While I agree with all the advice that it's both foolish to risk incarceration in a foreign country for the sake a family vacation (in quite an over-rated spot, at that) and that showing up in court in response to a summons is not considered an optional activity, you can check fairly easily on whether or not you have any active warrants in Florida.
The statewide database is accessible here, and of course, it comes with a bunch of disclaimers about the information potentially being inaccurate, out-of-date or incomplete. Orange County (the county in which Disney World resides, and presumably where you absconded form) has a couple similar resources, one through the County Sherrif's Office and through the Orange County Clerk of Courts Office. The same disclaimers apply to those sites as well, though you should be able to check on the disposition of your criminal case through the Clerk of Courts site. It's not unheard of for old, unresolved cases for minor offenses to be dismissed or dropped completely after a period of time. It's not likely, but it could happen.
Of particular interest to you ought to be the following phrase from the Sheriff's Office link -
Orange County outstanding warrants do not lose their validity. They still allow any law enforcement agent to arrest a person at any given moment.
From experience, I can tell you two things with almost 100% certainty.

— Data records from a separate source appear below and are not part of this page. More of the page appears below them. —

(* ===== verification/DispatchIntegrity.v ===== *)
(** * The sender is handed what was appended

    Over a whole run, with crashes, retries and failing engines: the codec, the
    tables and the dispatcher together change nothing of an event but its
    failure count and its last error. *)

From S2P Require Import Prelude BTree Event Codec Backoff HexUuid Store Envelopes Metrics Dispatch DispatchSafety Guided.
From S2P Require Import Sql SqlTable Samples Sqlite DispatchExamples.

Import Dispatch.

Section integrity.
Context `{JO : JitterOps} `{BO : BreakerOps}.
Context {S : Type} `{OS : !OutboxStore S} {genuine : (OutboxEvent -> Prop) -> S -> Prop}.
Context `{OE : !OutboxEnvelopes S genuine} (c : DispatcherConfig).
Context (A : OutboxEvent -> Prop) (HA : forall e, A e -> wf_event e).

Record genuine_world (w : World S) : Prop := {
  gw_store : genuine A (store w);
  gw_tasks : forall t, t ∈ tasks w -> comes_from A (t_event t)
}.

Lemma run_genuine w w' : run_step c w w' -> genuine_world w -> genuine_world w'.
Proof using All.
  intros Hstep [Hs Ht]. destruct (run_effect _ _ _ Hstep) as [Hst Hts]. split.
  - destruct Hst as [->|(k & -> & Hk)]; [done|]. apply perform_genuine; [|done].
    destruct k; try done. by destruct (Hk event).
  - intros t [(t0 & H0 & <-)|(n & now & l & Hl & He)]%Hts; [by apply Ht|]. by eapply fetch_due_genuine.
Qed.

Lemma guided_genuine w w' : guided_step c (supplies A) w w' -> genuine_world w -> genuine_world w'.
Proof using All.
  intros Hstep Hw. destruct (guided_effect _ _ _ _ Hstep) as [H|[(k & Hk & E1 & E2)|[E1 E2]]].
  - by eapply run_genuine.
  - destruct Hw as [Hs Ht]. split; [rewrite E1; by apply perform_genuine|by rewrite E2].
  - destruct Hw as [Hs Ht]. split; [by rewrite E1|]. destruct E2 as [->| ->]; [done|].
    intros t ?%not_elem_of_nil. done.
Qed.

(** C10.  What the sender is handed is what a producer appended: in every run
    in which producers append only events of [A], through crashes, restarts,
    retries, other dispatchers and failing engines, each event in flight has
    the id, topic, payload, headers and creation time of a member of [A] whose
    topic is valid (a creation time past [i64::MAX] clamped by a SQL store). *)
Theorem delivered_as_appended (s0 : S) (w : World S) (e : OutboxEvent) (p : phase)
    (H0 : genuine A s0) (Hw : rtc (guided_step c (supplies A)) (start c s0 ∅ ∅ ∅) w)
    (Ht : mkTask e p ∈ tasks w) :
  exists e0, A e0 /\ validate e0 = Ok tt /\ same_envelope e0 e.
Proof using All.
  assert (genuine_world (start c s0 ∅ ∅ ∅)) as Hinv by (split; [done|by intros t ?%not_elem_of_nil]).
  assert (genuine_world w) as [_ Hts].
  { clear Ht. revert Hinv. induction Hw as [|w1 w2 w3 Hstep _ IH]; [done|]. intros Hinv.
    apply IH. by eapply guided_genuine. }
  exact (Hts _ Ht).
Qed.
End integrity.

(** ** An example

    On SQLite, with headers: a first failure is recorded, then the event is
    fetched again.  Only its count and its last error differ. *)

Import Sqlite.

Definition blank : Conn Sqlite.Tables := mkConn (Sqlite.mkTables ∅ ∅) [].

Definition failed_once (w : World (Conn Sqlite.Tables)) : World (Conn Sqlite.Tables) :=
  set_store (mark_failed (eid 1) (lit "down") 1000 (store w)).1 w.
Definition refetched : World (Conn Sqlite.Tables) :=
  tick config 2000000000 (failed_once (produced ev1 (start config blank ∅ ∅ ∅))).

Lemma refetched_run : rtc (guided_step config (supplies (eq ev1))) (start config blank ∅ ∅ ∅) refetched.
Proof.
  eapply rtc_l; [by apply (guided_append config (supplies (eq ev1)) ev1)|].
  eapply rtc_l; [by apply (guided_reschedule config (supplies (eq ev1)) (eid 1) (lit "down") 1000)|].
  apply rtc_once, guided_run, step_tick. vm_eq.
Qed.

Lemma delivered_as_appended_witness :
  tasks refetched = [mkTask (record_failure (lit "down") ev1) Waiting] /\
  exists e0, ev1 = e0 /\ validate e0 = Ok tt /\ same_envelope e0 (record_failure (lit "down") ev1).
Proof.
  assert (tasks refetched = [mkTask (record_failure (lit "down") ev1) Waiting]) as Ht by vm_eq.
  split; [exact Ht|].
  assert (forall e, ev1 = e -> wf_event e) as HA by (intros e <-; apply ev1_wf).
  assert (sqlite_genuine (eq ev1) blank) as H0.
  { intros k r Hk. exfalso. exact (lookup_empty_Some _ _ Hk). }
  apply (delivered_as_appended (genuine := sqlite_genuine) config (eq ev1) HA blank refetched
    (record_failure (lit "down") ev1) Waiting H0 refetched_run).
  rewrite Ht. left.
Defined.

A "bench warrant" (a warrant issued by a judge) was issued for you when you failed to appear in court. It gives any Florida law enforcement officer the right and obligation to arrest you.
That warrant does not expire. There is no "statute of limitations" because you were already arrested and charged with a crime. That warrant will remain valid until the day you die, are arrested under it, or dispose of it through the court system.

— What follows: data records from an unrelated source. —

(* ===== verification/MemoryTests.v ===== *)
(** * The unit tests of [src/src/memory.rs] *)

From S2P Require Import Prelude BTree Event Truncate Backoff HexUuid Store Memory Testing.

Import Memory.

Module MemoryTests.

Definition count (m : M Inner StoreError Z) (n : Z) : test Inner := c <-- unwrap m; assert_eq c n.
Definition none_due (limit now : Z) : test Inner := due <-- unwrap (fetch_due limit now); assert_eq due [].

(** [stamps.sort_unstable()] leaves them as they are. *)
Definition sorted_stamps (l : list Z) : test Inner := assert_eq l (sort_by (fun t => t) l).

Definition append_is_idempotent_on_id : test Inner :=
  e <-- event 1 (lit "orders") 1000;
  _ <-- unwrap (append e);
  _ <-- unwrap (append e);
  let e := set_attempts 99 e in
  _ <-- unwrap (append e);
  _ <-- count pending_count 1;
  n <-- peek mem_len;
  assert_eq n 1.

Definition append_after_dispatch_is_also_ignored : test Inner :=
  e <-- event 1 (lit "orders") 1000;
  _ <-- unwrap (append e);
  _ <-- unwrap (mark_dispatched (ev_id e));
  _ <-- unwrap (append e);
  _ <-- count pending_count 0;
  n <-- peek mem_len;
  assert_eq n 1.

Definition append_rejects_invalid_topic : test Inner :=
  e <-- event 1 (lit "orders") 1000;
  let e := set_topic (lit "BAD") e in
  err <-- unwrap_err (append e);
  _ <-- assert_eq err (InvalidTopic (lit "BAD"));
  b <-- peek is_empty;
  assert b.

Definition fetch_due_orders_and_filters : test Inner :=
  _ <-- for_each [(1, 3000); (2, 1000); (3, 2000)] (fun p =>
          e <-- event p.1 (lit "orders") p.2; unwrap (append e));
  future <-- event 4 (lit "orders") (u64_max - 1);
  _ <-- unwrap (append future);
  _ <-- none_due 10 999;
  due <-- unwrap (fetch_due 2 2000);
  _ <-- assert_eq (len due) 2;
  _ <-- assert (match due with a :: b :: _ => ev_created_at a <=? ev_created_at b | _ => true end);
  due <-- unwrap (fetch_due 10 3000);
  _ <-- assert_eq (len due) 3;
  sorted_stamps (ev_created_at <$> due).

(** [now_v7] ids come in order, so there is nothing to swap. *)
Definition fetch_due_is_deterministic_on_id_ties : test Inner :=
  first <-- event 1 (lit "orders") 5000;
  second <-- event 2 (lit "orders") 5000;
  let '(first, second) := if ltb (ev_id second) (ev_id first) then (second, first) else (first, second) in
  _ <-- unwrap (append second);
  _ <-- unwrap (append first);
  due <-- unwrap (fetch_due 10 5000);
  _ <-- assert_eq (ev_id <$> due !! 0%nat) (Some (ev_id first));
  assert_eq (ev_id <$> due !! 1%nat) (Some (ev_id second)).

Definition mark_failed_increments_and_reschedules : test Inner :=
  e <-- event 1 (lit "orders") 1000;
  _ <-- unwrap (append e);
  _ <-- unwrap (mark_failed (ev_id e) (lit "first boom") 2000);
  due <-- unwrap (fetch_due 10 2000);
  first <-- some (head due);
  _ <-- assert_eq (ev_attempts first) 1;
  _ <-- assert_eq (ev_last_error first) (Some (lit "first boom"));
  _ <-- unwrap (mark_failed (ev_id e) (lit "second boom") 3000);
  _ <-- none_due 10 2500;
  count pending_count 1.

Definition mark_failed_truncates_errors : test Inner :=
  e <-- event 1 (lit "orders") 1000;
  _ <-- unwrap (append e);
  _ <-- unwrap (mark_failed (ev_id e) (str_repeat (lit "x") 4096) 2000);
  due <-- unwrap (fetch_due 10 2000);
  assert_eq (e ← head due; len <$> ev_last_error e) (Some 1024).

Definition mark_never_parks : test Inner :=
  e <-- event 1 (lit "orders") 1000;
  _ <-- unwrap (append e);
  _ <-- unwrap (mark_failed (ev_id e) (lit "giving up") NEVER);
  _ <-- count pending_count 0;
  _ <-- count parked_count 1;
  _ <-- none_due 10 u64_max;
  _ <-- unwrap (mark_failed (ev_id e) (lit "still parked") NEVER);
  _ <-- count parked_count 1;
  slots <-- peek events;
  slot <-- some (slots !! ev_id e);
  _ <-- assert_eq (ev_attempts slot.2) 2;
  assert_eq (ev_last_error slot.2) (Some (lit "still parked")).

Definition mark_dispatched_is_terminal : test Inner :=
  e <-- event 1 (lit "orders") 1000;
  _ <-- unwrap (append e);
  _ <-- unwrap (mark_dispatched (ev_id e));
  _ <-- none_due 10 u64_max;
  _ <-- count pending_count 0;
  _ <-- count parked_count 0;
  _ <-- unwrap (mark_failed (ev_id e) (lit "late") 2000);
  count pending_count 0.

Definition unknown_ids_are_no_ops : test Inner :=
  let ghost := now_v7 1 in
  _ <-- unwrap (mark_dispatched ghost);
  _ <-- unwrap (mark_failed ghost (lit "ghost") 2000);
  _ <-- count pending_count 0;
  _ <-- count parked_count 0;
  _ <-- none_due 10 u64_max;
  n <-- peek mem_len;
  assert_eq n 1.

Definition counts_track_lifecycle : test Inner :=
  a <-- event 1 (lit "orders") 1000;
  b <-- event 2 (lit "orders") 1000;
  c <-- event 3 (lit "orders") 1000;
  _ <-- for_each [a; b; c] (fun e => unwrap (append e));
  _ <-- count pending_count 3;
  _ <-- count parked_count 0;
  _ <-- unwrap (mark_dispatched (ev_id a));
  _ <-- count pending_count 2;
  _ <-- unwrap (mark_failed (ev_id b) (lit "retrying") 5000);
  _ <-- count pending_count 2;
  _ <-- unwrap (mark_failed (ev_id c) (lit "parked") NEVER);
  _ <-- count pending_count 1;
  count parked_count 1.

Definition default_is_empty : test Inner :=
  b <-- peek is_empty;
  _ <-- assert b;
  n <-- peek mem_len;
  assert_eq n 0.

Definition fetch_due_respects_zero_limit : test Inner :=
  e <-- event 1 (lit "orders") 1000;
  _ <-- unwrap (append e);
  none_due 0 u64_max.

(** Each starts from [MemoryStore::new()]. *)
Definition all : list (test Inner) :=
  [append_is_idempotent_on_id; append_after_dispatch_is_also_ignored; append_rejects_invalid_topic;
   fetch_due_orders_and_filters; fetch_due_is_deterministic_on_id_ties;
   mark_failed_increments_and_reschedules; mark_failed_truncates_errors; mark_never_parks;
   mark_dispatched_is_terminal; unknown_ids_are_no_ops; counts_track_lifecycle; default_is_empty;
   fetch_due_respects_zero_limit].

Lemma memory_tests_pass : forallb (passes_on new) all = true.
Proof. vm_eq. Qed.
End MemoryTests.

So, if you return to Florida without first disposing of the warrant and case through the courts, you'll be subject to arrest and imprisonment for the crime you were charged with and absconded on, in addition to a charge for failing to appear in court. Period.
You do have a number of factors in your favor as far as mitigating the risk of this actually happening, however. Your name has changed, and the warrant was issued under your maiden name, so a casual check won't pull up the warrant. The crime is minor (a misdemeanor, based on what you've said), so it's highly improbably to have made it into the federal system. And it's an older offense, so the warrant will be inactive by now (not actively circulated or actively pursued). All that means that the chances of you being denied entry or arrested upon entry to the US are practically nonexistent, and there's about no chance of there being anyone in Florida actively looking to serve the warrant on you.
Of course, old, inactive warrants are still valid, and still in the system, so if anything happens that causes a law enforcement agent to take a deeper look at you, it would not be difficult at all for them to pull up your warrant. The warrant undoubtedly contains your basic description and biographical details, and fact that you took your husband's last name, with whom you're travelling, no less, won't fool anyone who's actually looking. That means that if you get pulled over for a traffic violation, get injured and end up in the hospital, or even just happen to rub some bored cop the wrong way, there's a substantial risk that the warrant will be discovered and executed. For that matter, police departments routinely revisit old warrants and crimes on a regular basis (political pressure, poor crime-solve numbers for the month, etc.), so it's not like this is something that will just go away if you ignore it long enough.
If you want to risk arrest and imprisonment for the sake of a family vacation, that's on you. It's not a particularly large risk, but it's a real one. The more prudent approach would be to avoid Florida in particular, and the US in general, until after you dispose of the warrant. I'd advise that you contact the Orange County Clerk of Courts about the case and inquire about the possibility of disposing of the case and the warrant in absentia, which you'd do by paying fines and court costs, at a minimum. They may be willing to dismiss the case entirely in exchange for payment of some fines, they may require you to plead guilty or "no contest". If the latter, get legal advice on the consequences of a criminal conviction, even a misdemeanor one, on future entry to the US and your life in the UK - it's likely to have an impact on both.
The US is a huge place, with a lot of incredible, world-class destinations, not to mention the Caribbean, or everywhere else in the world that isn't Florida. Sounds like a lot of effort for Florida to me, but to each, her own.